RECORDED INFORMATION below:
(** C5: when the number of minibatches M is positive and divides T*N,
    the generator yields M*E minibatches of (T*N)/M rows each; every
    epoch is made of the same M index chunks, which are pairwise disjoint
    and together hold every flattened index exactly once. *)
Theorem mini_batch_generator_partition self M E g c nc :
  0 < M ->
  (num_transitions_per_env self * num_envs self) mod M = 0 ->
  critic_views self = Ok (c, nc) ->
  let total := num_transitions_per_env self * num_envs self in
  exists indices batches g',
    let chunks := index_chunks indices M (total / M) in
    mini_batch_generator randperm self M E g = (Ok batches, g') /\
    length batches = M * E /\
    Forall (batch_rows (total / M)) batches /\
    batches = concat (repeat (map (make_batch self c nc) chunks) E) /\
    length chunks = M /\
    Forall (fun chunk => length chunk = total / M) chunks /\
    pairwise_disjoint chunks /\
    Permutation (concat chunks) (seq 0 total) /\
    NoDup (concat chunks).
Proof.
  intros HM Hdiv Hviews total.
  destruct (mini_batch_generator_chunks self M E g c nc HM Hviews)
    as (Hrun & Hlen & Hrows & HlenM & Hsizes & Hdisj & Hcat & Hperm & Hnd).
  assert (Hcomm : num_envs self * num_transitions_per_env self = total)
    by (subst total; lia).
  rewrite Hcomm in *.
  assert (Hexact : M * (total / M) = total).
  { pose proof (Nat.div_mod_eq total M). subst total. lia. }
  rewrite Hexact in *.
  eexists _, _, _. cbv zeta.
  split; [exact Hrun|]. split; [exact Hlen|]. split; [exact Hrows|].
  split; [reflexivity|]. split; [exact HlenM|]. split; [exact Hsizes|].
  split; [exact Hdisj|]. rewrite Hcat. split; [exact Hperm | exact Hnd].
Qed.

(** C6 (as amended): when M is positive and does not divide T*N nothing
    fails: the generator yields M*E minibatches of floor(T*N / M) rows
    each, whose indices are a permutation of the first
    T*N - (T*N mod M) flattened indices, so that the last T*N mod M
    samples are in no minibatch. *)
Theorem mini_batch_generator_remainder self M E g c nc :
  0 < M ->
  (num_transitions_per_env self * num_envs self) mod M <> 0 ->
  critic_views self = Ok (c, nc) ->
  let total := num_transitions_per_env self * num_envs self in
  exists indices batches g',
    let chunks := index_chunks indices M (total / M) in
    mini_batch_generator randperm self M E g = (Ok batches, g') /\
    length batches = M * E /\
    Forall (batch_rows (total / M)) batches /\
    batches = concat (repeat (map (make_batch self c nc) chunks) E) /\
    Permutation (concat chunks) (seq 0 (total - total mod M)) /\
    forall x, total - total mod M <= x -> ~ In x (concat chunks).
Proof.
  intros HM _ Hviews total.
  destruct (mini_batch_generator_chunks self M E g c nc HM Hviews)
    as (Hrun & Hlen & Hrows & _ & _ & _ & Hcat & Hperm & _).
  assert (Hcomm : num_envs self * num_transitions_per_env self = total)
    by (subst total; lia).
  rewrite Hcomm in *.
  assert (Hfloor : M * (total / M) = total - total mod M).
  { pose proof (Nat.div_mod_eq total M). lia. }
  rewrite Hfloor in *.
  eexists _, _, _. cbv zeta.
  split; [exact Hrun|]. split; [exact Hlen|]. split; [exact Hrows|].
  split; [reflexivity|]. rewrite Hcat. split; [exact Hperm|].
  intros x Hx Hin.
  apply (Permutation_in _ Hperm), in_seq in Hin. lia.
Qed.

(** C2 (as amended): a call draws one permutation, from the state of the
    random generator at the call, and every one of the E epochs uses the
    chunks of that one permutation; a second call draws again, from the
    state the first call left. *)
Theorem mini_batch_generator_one_draw self M E g c nc :
  M <> 0 -> critic_views self = Ok (c, nc) ->
  let size := num_envs self * num_transitions_per_env self / M in
  let first := randperm (M * size) g in
  let second := randperm (M * size) (snd first) in
  let batches_of p := map (make_batch self c nc) (index_chunks p M size) in
  mini_batch_generator randperm self M E g
  = (Ok (concat (repeat (batches_of (fst first)) E)), snd first) /\
  bind (mini_batch_generator randperm self M E)
       (fun b1 => bind (mini_batch_generator randperm self M E)
                       (fun b2 => ret (b1, b2))) g
  = (Ok (concat (repeat (batches_of (fst first)) E),
         concat (repeat (batches_of (fst second)) E)), snd second) /\
  Permutation (fst first) (seq 0 (M * size)) /\
  Permutation (fst second) (seq 0 (M * size)).
Proof.
  intros HM Hviews size first second batches_of.
  pose proof (mini_batch_generator_run self M E g c nc HM Hviews) as H1.
  pose proof (mini_batch_generator_run self M E (snd first) c nc HM Hviews)
    as H2.
  cbv zeta in H1, H2. fold size in H1, H2. fold first in H1. fold second in H2.
  split; [exact H1|]. split.
  - unfold bind at 1. rewrite H1. unfold bind. rewrite H2. reflexivity.
  - split; apply randperm_permutation.
Qed.

End AnyGenerator.
Lemma counting_randperm_permutation n g :
  Permutation (fst (counting_randperm n g)) (seq 0 n).
Proof.
  cbn. unfold rotate. rewrite Permutation_app_comm. by rewrite take_drop.
Qed.

Lemma mini_batch_generator_partition_witness :
  exists indices batches g',
    mini_batch_generator counting_randperm two_sample_storage 2 3 0 = (Ok batches, g') /\
    length batches = 6 /\
    Forall (batch_rows 1) batches /\
    Permutation (concat (index_chunks indices 2 1)) [0; 1].
Proof.
  destruct (mini_batch_generator_partition counting_randperm
              counting_randperm_permutation two_sample_storage 2 3 0
              [[1%R]; [3%R]] [[1%R]; [3%R]])
    as (indices & batches & g' & Hrun & Hlen & Hrows & _ & _ & _ & _ & Hperm & _).
  - lia.
  - reflexivity.
  - reflexivity.
  - exists indices, batches, g'. repeat split; assumption.
Defined.

(** C6, counterexample: three samples and two minibatches. 2 does not
    divide 3, and the generator returns its two batches of one row. *)
Lemma mini_batch_generator_no_failure :
  (num_transitions_per_env three_sample_storage * num_envs three_sample_storage)
    mod 2 <> 0 /\
  exists batches,
    mini_batch_generator counting_randperm three_sample_storage 2 1 0
    = (Ok batches, 1) /\ length batches = 2.
Proof.
  split; [cbn; lia|].
  eexists. split.
  - apply (mini_batch_generator_run counting_randperm three_sample_storage 2 1 0
             (Tensor.flatten (observations three_sample_storage))
             (Tensor.flatten (observations three_sample_storage)));
      [lia | reflexivity].
  - reflexivity.
Qed.

Lemma mini_batch_generator_remainder_witness :
  exists indices batches g',
    mini_batch_generator counting_randperm three_sample_storage 2 1 0
    = (Ok batches, g') /\
    length batches = 2 /\
    Permutation (concat (index_chunks indices 2 1)) [0; 1] /\
    ~ In 2 (concat (index_chunks indices 2 1)).
Proof.
  destruct (mini_batch_generator_remainder counting_randperm
              counting_randperm_permutation three_sample_storage 2 1 0
              (Tensor.flatten (observations three_sample_storage))
              (Tensor.flatten (observations three_sample_storage)))
    as (indices & batches & g' & Hrun & Hlen & _ & _ & Hperm & Hout).
  - lia.
  - cbn. lia.
  - reflexivity.
  - exists indices, batches, g'. repeat split; try assumption.
    apply Hout. cbn. lia.
Defined.

(** C2, counterexample: two epochs over the two-sample storage with one
    minibatch. The call draws once (the generator goes from state 0 to
    state 1) and the second epoch repeats the batch of the first, while
    a generator with a fresh permutation per epoch draws twice. *)
Lemma mini_batch_generator_not_fresh_per_epoch :
  (exists b, mini_batch_generator counting_randperm two_sample_storage 1 2 0
             = (Ok [b; b], 1)) /\
  snd (fresh_permutation_generator counting_randperm two_sample_storage 1 2 0) = 2 /\
  mini_batch_generator counting_randperm two_sample_storage 1 2 0
  <> fresh_permutation_generator counting_randperm two_sample_storage 1 2 0.
Proof.
  assert (Hrun : exists b, mini_batch_generator counting_randperm two_sample_storage 1 2 0
                           = (Ok [b; b], 1)).
  { eexists.
    rewrite (mini_batch_generator_run counting_randperm two_sample_storage 1 2 0
               (Tensor.flatten (observations two_sample_storage))
               (Tensor.flatten (observations two_sample_storage)));
      [reflexivity | lia | reflexivity]. }
  assert (Hfresh : snd (fresh_permutation_generator counting_randperm
                          two_sample_storage 1 2 0) = 2) by reflexivity.
  split; [exact Hrun|]. split; [exact Hfresh|].
  destruct Hrun as [b Hb]. rewrite Hb. intros Heq.
  rewrite <- Heq in Hfresh. discriminate Hfresh.
Qed.

Lemma mini_batch_generator_one_draw_witness :
  exists b,
    mini_batch_generator counting_randperm two_sample_storage 1 2 0 = (Ok [b; b], 1) /\
    snd (bind (mini_batch_generator counting_randperm two_sample_storage 1 2)
              (fun b1 => bind (mini_batch_generator counting_randperm
                                 two_sample_storage 1 2)
                              (fun b2 => ret (b1, b2))) 0) = 2.
Proof.
  destruct (mini_batch_generator_one_draw counting_randperm
              counting_randperm_permutation two_sample_storage 1 2 0
              (Tensor.flatten (observations two_sample_storage))
              (Tensor.flatten (observations two_sample_storage)))
    as (Hone & Htwo & _).
  - lia.
  - reflexivity.
  - eexists. split.
    + rewrite Hone. reflexivity.
    + rewrite Htwo. reflexivity.
Defined.

End GeneratorFacts.

(** ** Actor-critic *)

Section ActorCriticFacts.
Import ActorCritic.
Context {actor_params critic_params estimator_params rng : Type}.
Variable actor : actor_params -> list vector -> list vector.
Variable estimator : estimator_params -> list vector -> list vector * list vector.
Variable sample : Normal -> rng -> list vector * rng.

Local Abbreviation HIMActorCritic :=
  (@ActorCritic.HIMActorCritic actor_params critic_params estimator_params).

(** What [act] does: it installs the distribution and samples from it. *)
Lemma act_run (self : HIMActorCritic) obs_history g :
  exists d,
    update_distribution actor estimator obs_history self
    = (Ok tt, set_distribution (Some d) self) /\
    act actor estimator sample obs_history (self, g)
    = (Ok (fst (sample d g)), (set_distribution (Some d) self, snd (sample d g))).
Proof.
  unfold act, update_distribution, modify, current_distribution, bind, get, ret.
  destruct (estimator (estimator_net self) obs_history) as [vel latent].
  eexists. split; [reflexivity|].
  destruct self as [a c e s d n]. cbn.
  by destruct (sample _ g).
Qed.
End of RECORDED INFORMATION.
[PROBLEM TO SOLVE]
What lines in the entries above hold "length"? Copy every one.

[SOLVED PROBLEM]
    length batches = M * E /\
    length chunks = M /\
    Forall (fun chunk => length chunk = total / M) chunks /\
    length batches = M * E /\
    length batches = 6 /\
    = (Ok batches, 1) /\ length batches = 2.
    length batches = 2 /\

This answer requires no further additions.